In turn this means that many Muslims think that non-Muslims 'really' know that Islam is “the true faith”.

So when a non-Muslim speaks of “prophet Mohammed” this will be seen by such as a “Freudian slip” revealing this 'fact'.

Thus every time a non-Muslim speaks or writes of “prophet Mohammed” they are seen as admitting to the rectitude of Islamic belief and the wrongfulness and sinfulness of every other (which here includes agnosticism and atheism).

Furthermore, persistence in kufr  by not accepting  the 'known truth' of Islam makes you  a “criminal-sinner” and  a liar both to yourself and Allah and is to place oneself in defiant rebellion to Allah & Mohammed. Such a deliberately defiant rebel cannot be termed “an innocent” in any form of conflict with Muslims or Islam.

So stop saying it.

 

The “Muslims are the real victims!” trope.
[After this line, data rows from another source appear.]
(* ===== verification/SlobSpec.v ===== *)
(** * The kernel heap: specification

    The free list as a list of blocks, a block as its address and its number
    of units, and the invariant that free blocks, allocated blocks and the
    page frames the buddy allocator still has never overlap.  [kmalloc] and
    [kfree] are proved against it, and the case in which [kmalloc] hands out
    a block it keeps on its list. *)

From stdpp Require Import base list gmap sorting.
From Stdlib Require Import ZArith Lia Bool.
From S2P Require Import Prelude Addr Pmm PmmInv PmmSpec Vmm VmmSpec VmmTheorems Slob.
Local Open Scope Z_scope.

Abbreviation sblock := (Z * Z)%type.

(** A block occupies its header and its units. *)
Definition span (b : sblock) : list Z := (λ j, b.1 + UNIT * j) <$> seqZ 0 (b.2 + 1).
Definition spans (bs : list sblock) : list Z := concat (span <$> bs).

Definition base (f : Z) : Z := f * PAGE_SIZE + KERNEL_LOGICAL_BASE.

(** Inside one page of the logical mapping. *)
Definition in_page (b : sblock) : Prop :=
  ∃ f i, pfn_ok f ∧ 0 < f ∧ b.1 = base f + UNIT * i ∧ 0 ≤ i ∧ 0 ≤ b.2 ∧ i + b.2 < 256.

Definition hd_addr (fs : list sblock) (t : Z) : Z := match fs with [] => t | (a, _) :: _ => a end.

(** The blocks [fs] are linked in this order, the last to [t]. *)
Fixpoint seg (cs : gmap Z slob_header) (fs : list sblock) (t : Z) : Prop :=
  match fs with
  | [] => True
  | (a, u) :: fs => cs !! a = Some (mk_hdr (hd_addr fs t) u) ∧ seg cs fs t
  end.

(** An allocated block keeps the count in its header. *)
Definition headed (cs : gmap Z slob_header) (b : sblock) : Prop :=
  ∃ n, cs !! b.1 = Some (mk_hdr n b.2).

Definition unit_of_free (Zs : list gzone) (c : Z) : Prop :=
  ∃ f j, f ∈ pool_free Zs ∧ 0 ≤ j < 256 ∧ c = base f + UNIT * j.

Record slob_inv (s : slob) (fs al : list sblock) (Zs : list gzone) : Prop := {
  si_head : head s = hd_addr fs NULL;
  si_seg : seg (cells s) fs NULL;
  si_al : Forall (headed (cells s)) al;
  si_pages : Forall in_page (fs ++ al);
  si_mem : ∀ c, c ∈ spans (fs ++ al) ∨ unit_of_free Zs c → is_Some (cells s !! c);
  si_nodup : NoDup (spans (fs ++ al));
  si_pm : pmm_ok (spm s) Zs;
  si_low : ∀ g, g ∈ Zs → 0 < glo g;
  si_apart : ∀ c, c ∈ spans (fs ++ al) → ¬ unit_of_free Zs c
}.

(** ** Spans *)

Lemma elem_span b c : c ∈ span b ↔ ∃ j, 0 ≤ j ≤ b.2 ∧ c = b.1 + UNIT * j.
Proof.
  unfold span. rewrite list_elem_of_fmap. setoid_rewrite elem_of_seqZ. split.
  - intros (j & -> & ?). exists j. split; [lia|done].
  - intros (j & ? & ->). exists j. split; [done|lia].
Qed.

Lemma spans_cons b bs : spans (b :: bs) = span b ++ spans bs.
Proof. done. Qed.

Lemma spans_app bs bs' : spans (bs ++ bs') = spans bs ++ spans bs'.
Proof. unfold spans. by rewrite fmap_app, concat_app. Qed.

Lemma elem_spans bs c : c ∈ spans bs ↔ ∃ b, b ∈ bs ∧ c ∈ span b.
Proof.
  induction bs as [|b bs IH].
  - split; [by intros ?%elem_of_nil|]. by intros (? & ?%elem_of_nil & _).
  - rewrite spans_cons, elem_of_app, IH. setoid_rewrite elem_of_cons. naive_solver.
Qed.

Lemma spans_perm bs bs' : bs ≡ₚ bs' → spans bs ≡ₚ spans bs'.
Proof.
  induction 1; rewrite ?spans_cons.
  - done.
  - by f_equiv.
  - by rewrite !(assoc_L (++)), (comm (++) (span y)).
  - by etrans.
Qed.

(** A block is cut in two behind its first [k] units. *)
Lemma span_split a u k :
  0 ≤ k < u → span (a, u) = span (a, k) ++ span (a + UNIT * (k + 1), u - k - 1).
Proof.
  intros Hk. unfold span. simpl.
  replace (u + 1) with ((k + 1) + (u - k - 1 + 1)) by lia.
  rewrite (seqZ_app 0 (k + 1)) by lia. rewrite fmap_app. f_equal.
  replace (0 + (k + 1)) with (k + 1 + 0) by lia. rewrite <-fmap_add_seqZ, <-list_fmap_compose. apply list_fmap_ext. intros i x _. simpl.
  unfold UNIT. lia.
Qed.

Lemma span_head a u : 0 ≤ u → a ∈ span (a, u).
Proof. intros. apply elem_span. exists 0. simpl. split; [lia|]. unfold UNIT. lia. Qed.

Lemma in_page_facts b :
  in_page b → 0 < b.1 ∧ b.1 + UNIT * (b.2 + 1) < 2 ^ 64 ∧ 0 ≤ b.2 < 256.
Proof.
  intros (f & i & Hf & Hf0 & -> & Hi & Hu & Hiu). unfold base, UNIT, PAGE_SIZE, KERNEL_LOGICAL_BASE, pfn_ok in *.
  lia.
Qed.

(** ** Segments *)

Lemma hd_addr_app fs fs' t : hd_addr (fs ++ fs') t = hd_addr fs (hd_addr fs' t).
Proof. by destruct fs as [|[]]. Qed.

Lemma seg_app cs fs fs' t : seg cs (fs ++ fs') t ↔ seg cs fs (hd_addr fs' t) ∧ seg cs fs' t.
Proof.
  induction fs as [|[a u] fs IH]; simpl; [tauto|]. rewrite hd_addr_app, IH. tauto.
Qed.

Lemma seg_ext cs cs' fs t :
  seg cs fs t → (∀ a u, (a, u) ∈ fs → cs' !! a = cs !! a) → seg cs' fs t.
Proof.
  induction fs as [|[a u] fs IH]; simpl; [done|]. intros [Ha Hs] He. split.
  - rewrite (He a u) by left. done.
  - apply IH; [done|]. intros b v Hb. apply (He b v). by right.
Qed.

Lemma seg_elem cs fs t a u : seg cs fs t → (a, u) ∈ fs → ∃ n, cs !! a = Some (mk_hdr n u).
Proof.
  induction fs as [|[b v] fs IH]; [by intros _ ?%elem_of_nil|]. intros [Hb Hs] [[= -> ->]|Hin]%elem_of_cons; eauto.
Qed.

(** ** Changes of memory *)

(** Only units of [X] change, none goes away, the page frames stay. *)
Record touched (X : list Z) (s s' : slob) : Prop := {
  to_same : ∀ c, c ∉ X → cells s' !! c = cells s !! c;
  to_dom : ∀ c, is_Some (cells s !! c) → is_Some (cells s' !! c);
  to_spm : spm s' = spm s
}.

Lemma touched_refl X s : touched X s s.
Proof. done. Qed.

Lemma touched_trans X s s' s'' : touched X s s' → touched X s' s'' → touched X s s''.
Proof.
  intros [H1 D1 P1] [H2 D2 P2]. split; [|auto|congruence]. intros c Hc. by rewrite H2, H1.
Qed.

Lemma touched_mono X Y s s' : touched X s s' → (∀ c, c ∈ X → c ∈ Y) → touched Y s s'.
Proof. intros [H1 D1 P1] Hsub. split; auto. Qed.

Lemma touched_wr X s p h : p ∈ X → touched X s (upd_cells <[p := h]> s).
Proof.
  intros Hp. split; [|simpl|done].
  - intros c Hc. simpl. apply lookup_insert_ne. by intros ->.
  - intros c Hc. destruct (decide (p = c)) as [->|]; [by rewrite lookup_insert_eq|by rewrite lookup_insert_ne].
Qed.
Quite sickeningly, this is often trotted out when an Islamic terror attack in the West causes Muslim casualties as the first step towards shifting the focus to “Islamophobia”.

From the point of view of the Islamic terrorists the Muslims killed in such attacks are either “shahids” (lit. witnesses, otherwise martyrs) themselves or if they happen to be either “the wrong sort of Muslim” or “not Muslim enough” they are hell-fodder and got what they deserved anyway.
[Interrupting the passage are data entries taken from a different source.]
(** The operations [o] of the file system with superblock [sb].  [sl_inv s ps]:
    the file system is in order and the inodes [ps] are its own.
    [sl_serves s n]: inode [n] exists and there is memory for it;
    [sl_readable s n]: inode [n] exists; [sl_content s n md op]: its mode is
    [md] and its operations are [op]. *)
Class SuperLaws (sb : Z) (o : super_operations H) := {
  sl_inv : fstate H → list Z → Prop;
  sl_serves : fstate H → Z → Prop;
  sl_readable : fstate H → Z → Prop;
  sl_content : fstate H → Z → Z → Z → Prop;
  sl_alloc : ∃ f, alloc_inode o = Some f ∧ ∀ s ps n, sl_inv s ps → sl_serves s n →
    wp (f sb) s (λ a s', a ≠ 0 ∧ inodes s !! a = None ∧
      inodes s' = <[a := set_sb sb zero_inode]> (inodes s) ∧
      same_cache s s' ∧ sl_inv s' (a :: ps) ∧ sl_readable s' n);
  sl_read : ∃ f, read_inode o = Some f ∧ ∀ s ps a i, sl_inv s ps → a ∈ ps →
    inodes s !! a = Some i → i_sb i = sb → sl_readable s (ino i) →
    wp (f sb a) s (λ rv s', rv = 0 ∧
      (∃ md op, inodes s' = <[a := set_mode md (set_ops op i)]> (inodes s) ∧ sl_content s' (ino i) md op) ∧
      same_cache s s' ∧ sl_inv s' ps);
  sl_dealloc : ∃ f, dealloc_inode o = Some f ∧ ∀ s ps a, sl_inv s (a :: ps) →
    wp (f a) s (λ _ s', inodes s' = delete a (inodes s) ∧ same_cache s s' ∧ sl_inv s' ps);
  sl_store s s' ps : same_store s s' → sl_inv s ps → sl_inv s' ps;
  sl_serves_store s s' n : same_store s s' → sl_serves s n → sl_serves s' n;
  sl_readable_store s s' n : same_store s s' → sl_readable s n → sl_readable s' n;
  sl_content_store s s' n md op : same_store s s' → sl_content s n md op → sl_content s' n md op;
  sl_perm s ps ps' : ps ≡ₚ ps' → sl_inv s ps → sl_inv s ps'
}.

Lemma idents_dom s : dom (idents s) = dom (inodes s).
Proof. apply dom_fmap_L. Qed.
Some Muslims are very keen to lay claim to victimhood. One explanation for this is that Islam defines “oppression” as anything that prevents or impedes a fully Sharia-compliant lifestyle. Thus for some orthodox Muslims the West is a priori “oppressive” because it is not governed by Sharia. Hence, in this view, the Muslim communities in the west have been, are and always will be “oppressed” until the West is fully Islamic. Much the  same thing can be said of most if not all Muslim-majority Countries, which is how internecine Muslim wars are “justified”.

As an example, Breibart London reports that “Top Muslim Brotherhood Islamists CAN Get Asylum In Britain” on the basis that they are now “persecuted in opposition” in Egypt.
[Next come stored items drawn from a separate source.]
(* ===== verification/Initrd.v ===== *)
(** * The boot archive and the mount point

    kernel/fs/initrd/{ustar,super,dir,file}.c, include/fs/initrd.h and
    kernel/fs/vfs.c.  The archive is bytes in memory; a [struct initrd_inode]
    is its inode, eight bytes into the object, and the header pointer in
    front; a [struct initrd_fs] begins with its superblock.  Objects enter the
    tables of the state when they are allocated and cleared, and leave them
    when they are freed. *)

From stdpp Require Import base list gmap.
From Stdlib Require Import ZArith Lia.
From S2P Require Import Prelude Addr Strings Heap InodeCache.
Local Open Scope Z_scope.

(** ** The tar format *)

Definition USTAR_BLOCK : Z := 512.

(** Offsets in a [struct ustar_header]; the file name is first. *)
Definition hdr_size (h : Z) : Z := u64 (h + 124).
Definition hdr_type (h : Z) : Z := u64 (h + 156).

Fixpoint oct_from (rounds : nat) (n c : Z) : B Z :=
  match rounds with
  | O => mret n
  | S rounds => d ← ld c; oct_from rounds (u32 (u32 (n * 8) + (d - 48))) (c + 1)
  end.

Definition ustar_oct_to_bin (str len : Z) : B Z := oct_from (Z.to_nat len) 0 str.

Fixpoint nth_from (rounds : nat) (cur : Z) : B Z :=
  match rounds with
  | O => mret cur
  | S rounds =>
      c ← ld cur;
      if c =? 0 then mret NULL
      else
        size ← ustar_oct_to_bin (hdr_size cur) (12 - 1);
        nth_from rounds (ALIGNUP (u64 (cur + size)) USTAR_BLOCK)
  end.

Definition ustar_nth_from_entry (root_hdr n : Z) : B Z := nth_from (Z.to_nat n) root_hdr.

Definition ustar_file_start (hdr : Z) : Z := u64 (hdr + USTAR_BLOCK).

(** ** Errors of util/err_gen.py *)

Definition EINVAL : Z := -1.
Definition ENOTDIR : Z := -2.
Definition ENOTSUP : Z := -3.
Definition EBUSY : Z := -4.
Definition ENOENT : Z := -5.

Definition INITRD_ROOT_INO : Z := 1.

Definition SIZEOF_INODE : Z := 56.
Definition SIZEOF_INITRD_INODE : Z := 64.
Definition SIZEOF_INITRD_FS : Z := 40.

(** [container_of] for the inode of an [initrd_inode]; the superblock of an
    [initrd_fs] is at its start. *)
Definition initrd_inode_container (inode : Z) : Z := if inode =? NULL then NULL else u64 (inode - 8).
Definition initrd_sb_container (super : Z) : Z := super.

(** The addresses of the static objects. *)
Record fs_layout := mk_layout {
  initrd_inode_dir_ops : Z;
  initrd_inode_file_ops : Z;
  initrd_super_ops : Z;
  vfs_root : Z;
  slash : Z
}.

Section Initrd.
Context {H : Type} `{Heap H} {BC : BuildConfig}.
Variable lay : fs_layout.
Abbreviation F := (M (fstate H)).

Definition on_heap {A} (m : M H A) : F A := zoom fheap upd_fheap m.
Definition on_mem {A} (m : B A) : F A := zoom fmem upd_fmem m.

(** ** kernel/fs/initrd/super.c *)

Definition initrd_alloc_inode (super : Z) : F Z :=
  p ← on_heap (heap_alloc SIZEOF_INITRD_INODE);
  if p =? NULL then fault
  else
    let i := u64 (p + 8) in
    modify (upd_rd_hdrs <[p := 0]>);; modify (upd_inodes <[i := zero_inode]>);;
    wr_inode i (set_sb super);;
    mret i.

Definition initrd_dealloc_inode (inode : Z) : F unit :=
  let p := initrd_inode_container inode in
  if negb (p =? NULL) then
    on_heap (heap_free p);;
    modify (upd_rd_hdrs (delete p));; modify (upd_inodes (delete inode))
  else mret tt.

Definition mode_table : list Z := [I_REGULAR; 0; I_SYMLINK; 0; 0; I_DIRECTORY; 0].

Definition rd_part : Z → F initrd_part := deref rd_parts.

Definition initrd_read_inode (sb inode : Z) : F Z :=
  i ← rd_inode inode;
  if ino i <? INITRD_ROOT_INO then mret ENOENT
  else if ino i =? INITRD_ROOT_INO then
    wr_inode inode (set_ops (initrd_inode_dir_ops lay));;
    wr_inode inode (set_mode I_DIRECTORY);;
    wr_inode inode (set_sb sb);;
    mret 0
  else
    let fs := initrd_sb_container sb in
    kassert_dbg (i_sb i =? fs);;
    f ← rd_part fs;
    hdr ← on_mem (ustar_nth_from_entry (root_hdr f) (u32 (ino i - INITRD_ROOT_INO)));
    if hdr =? NULL then mret ENOENT
    else
      t ← on_mem (ld (hdr_type hdr));
      kassert_dbg ((48 <=? i8 t) && (i8 t <=? 54));;
      match (if i8 t <? 48 then None else mode_table !! Z.to_nat (i8 t - 48)) with
      | None => fault
      | Some md =>
          kassert (negb (md =? 0));;
          wr_inode inode (set_mode md);;
          wr_inode inode (set_ops (if md =? I_DIRECTORY then initrd_inode_dir_ops lay else initrd_inode_file_ops lay));;
          mret 0
      end.

Definition initrd_super_table : super_operations H :=
  {| alloc_inode := Some initrd_alloc_inode;
     read_inode := Some initrd_read_inode;
     dealloc_inode := Some initrd_dealloc_inode |}.

(** The tables of superblock operations in the kernel. *)
Definition super_tables (p : Z) : option (super_operations H) :=
  if p =? initrd_super_ops lay then Some initrd_super_table else None.

Definition initrd_get_super : F Z :=
  fs ← on_heap (heap_alloc SIZEOF_INITRD_FS);
  if fs =? NULL then fault
  else
    modify (upd_supers <[fs := mk_super 0 0 0]>);; modify (upd_rd_parts <[fs := mk_rd 0 0]>);;
    inode ← on_heap (heap_alloc SIZEOF_INODE);
    if inode =? NULL then fault
    else
      modify (upd_inodes <[inode := zero_inode]>);;
      wr_super fs (λ b, mk_super 1 (s_root b) (s_ops b));;
      wr_super fs (λ b, mk_super (dev b) inode (s_ops b));;
      wr_super fs (λ b, mk_super (dev b) (s_root b) (initrd_super_ops lay));;
      r ← inode_get super_tables fs INITRD_ROOT_INO;
      store rd_parts upd_rd_parts fs (λ f, mk_rd (root_hdr f) r);;
      mret fs.

(** ** kernel/fs/initrd/dir.c *)

(** One header is compared; [true] on a match. *)
Definition lookup_match (dir_name dir_len name len cur : Z) : F bool :=
  target_len ← on_mem (strlen cur);
  if (target_len <? dir_len) || (u64 (dir_len + len + 1) <? target_len) then mret false
  else
    c ← on_mem (memcmp dir_name cur dir_len);
    if c =? 0 then d ← on_mem (memcmp name (u64 (cur + dir_len)) len); mret (d =? 0)
    else mret false.

Definition lookup_round (dir_name dir_len name len cur : Z) : F (Z + bool) :=
  if cur =? NULL then mret (inr false)
  else
    m ← lookup_match dir_name dir_len name len cur;
    if m : bool then mret (inr true)
    else nx ← on_mem (ustar_nth_from_entry cur 1); mret (inl nx).

(** Returns the error and the value of [*out]; [fuel] bounds the headers
    that are visited. *)
Definition initrd_dir_lookup_inode (fuel : nat) (dir_inode name len out : Z) : F (Z * Z) :=
  (if DEBUG then
     kassert (negb (dir_inode =? NULL));;
     i ← rd_inode dir_inode; kassert (I_ISDIR i && negb (i_sb i =? NULL))
   else mret tt);;
  i ← rd_inode dir_inode;
  f ← rd_part (initrd_sb_container (i_sb i));
  dir_name ← (if dir_inode =? rd_root f then mret (slash lay)
              else deref rd_hdrs (initrd_inode_container dir_inode));
  dir_len ← on_mem (strlen dir_name);
  found ← loop fuel (lookup_round dir_name dir_len name len) (root_hdr f);
  if found : bool then mret (0, out) else mret (0, NULL).

(** ** kernel/fs/vfs.c *)

Abbreviation lookup_fn := (Z → Z → Z → Z → F (Z * Z)).

(** The tables of inode operations: [lookup] of the two file types. *)
Definition inode_tables (fuel : nat) (p : Z) : option (option lookup_fn) :=
  if p =? initrd_inode_dir_ops lay then Some (Some (initrd_dir_lookup_inode fuel))
  else if p =? initrd_inode_file_ops lay then Some None
  else None.

Definition vfs_mount (mount_point dev_ : Z) : F Z :=
  i ← rd_inode mount_point;
  if I_ISMNT i then mret EBUSY
  else
    sb ← (if dev_ =? 1 then initrd_get_super else panic);
    wr_inode mount_point (set_sb sb);;
    b ← rd_super sb;
    wr_inode mount_point (set_mounted (s_root b));;
    wr_inode mount_point (set_mode I_MOUNT);;
    mret 0.

Definition vfs_init : F unit :=
  wr_inode (vfs_root lay) (λ _, zero_inode);;
  e ← vfs_mount (vfs_root lay) 1;
  if negb (e =? 0) then panic else mret tt.

(** Returns the error and the value of [*result]. *)
Definition vfs_lookup (fuel : nat) (dir path len : Z) : F (Z * Z) :=
  i ← rd_inode dir;
  if negb (I_ISDIR i) then mret (ENOTDIR, NULL)
  else if i_ops i =? NULL then mret (ENOTSUP, NULL)
  else
    match inode_tables fuel (i_ops i) with
    | None => fault
    | Some None => mret (ENOTSUP, NULL)
    | Some (Some lookup) => lookup dir path len NULL
    end.
End Initrd.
It should not be necessary to remind anyone that it was this same Muslim Brotherhood which,  through its activists, promoted the wave of anti-Christian attacks that followed Morsi's election. Thus the U.K. Government seems to be putting itself in the position of protecting those who promoted the persecution of Coptic Christians (for whom the government would not raise a finger) on the basis that the persecutors are now “the real victims”.

This trope has two very common sub-tropes, the “The real problem is Islamophobia!” sub-trope, it's linked sub-trope the “Fear of an Islamophobic backlash” and the “You can't say or write that, it's Islamophobic!” sub-trope. These are important enough that I treat them separately below.

- - - - -

Excursus:

I want to draw a clear distinction between those who are called “Islamophobes” for criticising, insulting, ridiculing, mocking or otherwise being just “plain nasty” about Islam and those who abuse Muslims in any way simply for being Muslim and who also get called “Islamophobes”.

The latter are more correctly called “Muslim-haters” or “anti-Muslim bigots” and are detestable and despicable individuals.

The former are simply exercising free-speech to criticise, mock etc. an ideology and have every right to do so in the West (at least in theory).

That the two, critics of Islam and (sometimes violent) anti-Muslim bigots, are conflated is a certain sign that the label “Islamophobe” is intended to shut-down critique of the unsavoury elements of Islamic belief and practice.

This conflation is clearly shown by this report and also here which discusses this conflated report.

This article promotes the use of “Islamophobe” for “anti-Muslim bigot” which would be fine were it not also used as the article itself states for critics of Islam. Thus the writer is endorsing the conflation of critics with violent bigots.

The recent (U.K.) murders of Assad Shah and Imam Jalal Uddin by Muslims who killed because Shah wasn't “the right type” of Muslim and Uddin wasn't “orthodox enough” was truly tragic. Both killers were religiously motivated bigots who hated the type of Muslim their victims represented and were thus – and the irony is awful - “Islamophobes” in terms of the definition(s) linked above.

- - - - -

The “The real problem is Islamophobia!” sub-trope.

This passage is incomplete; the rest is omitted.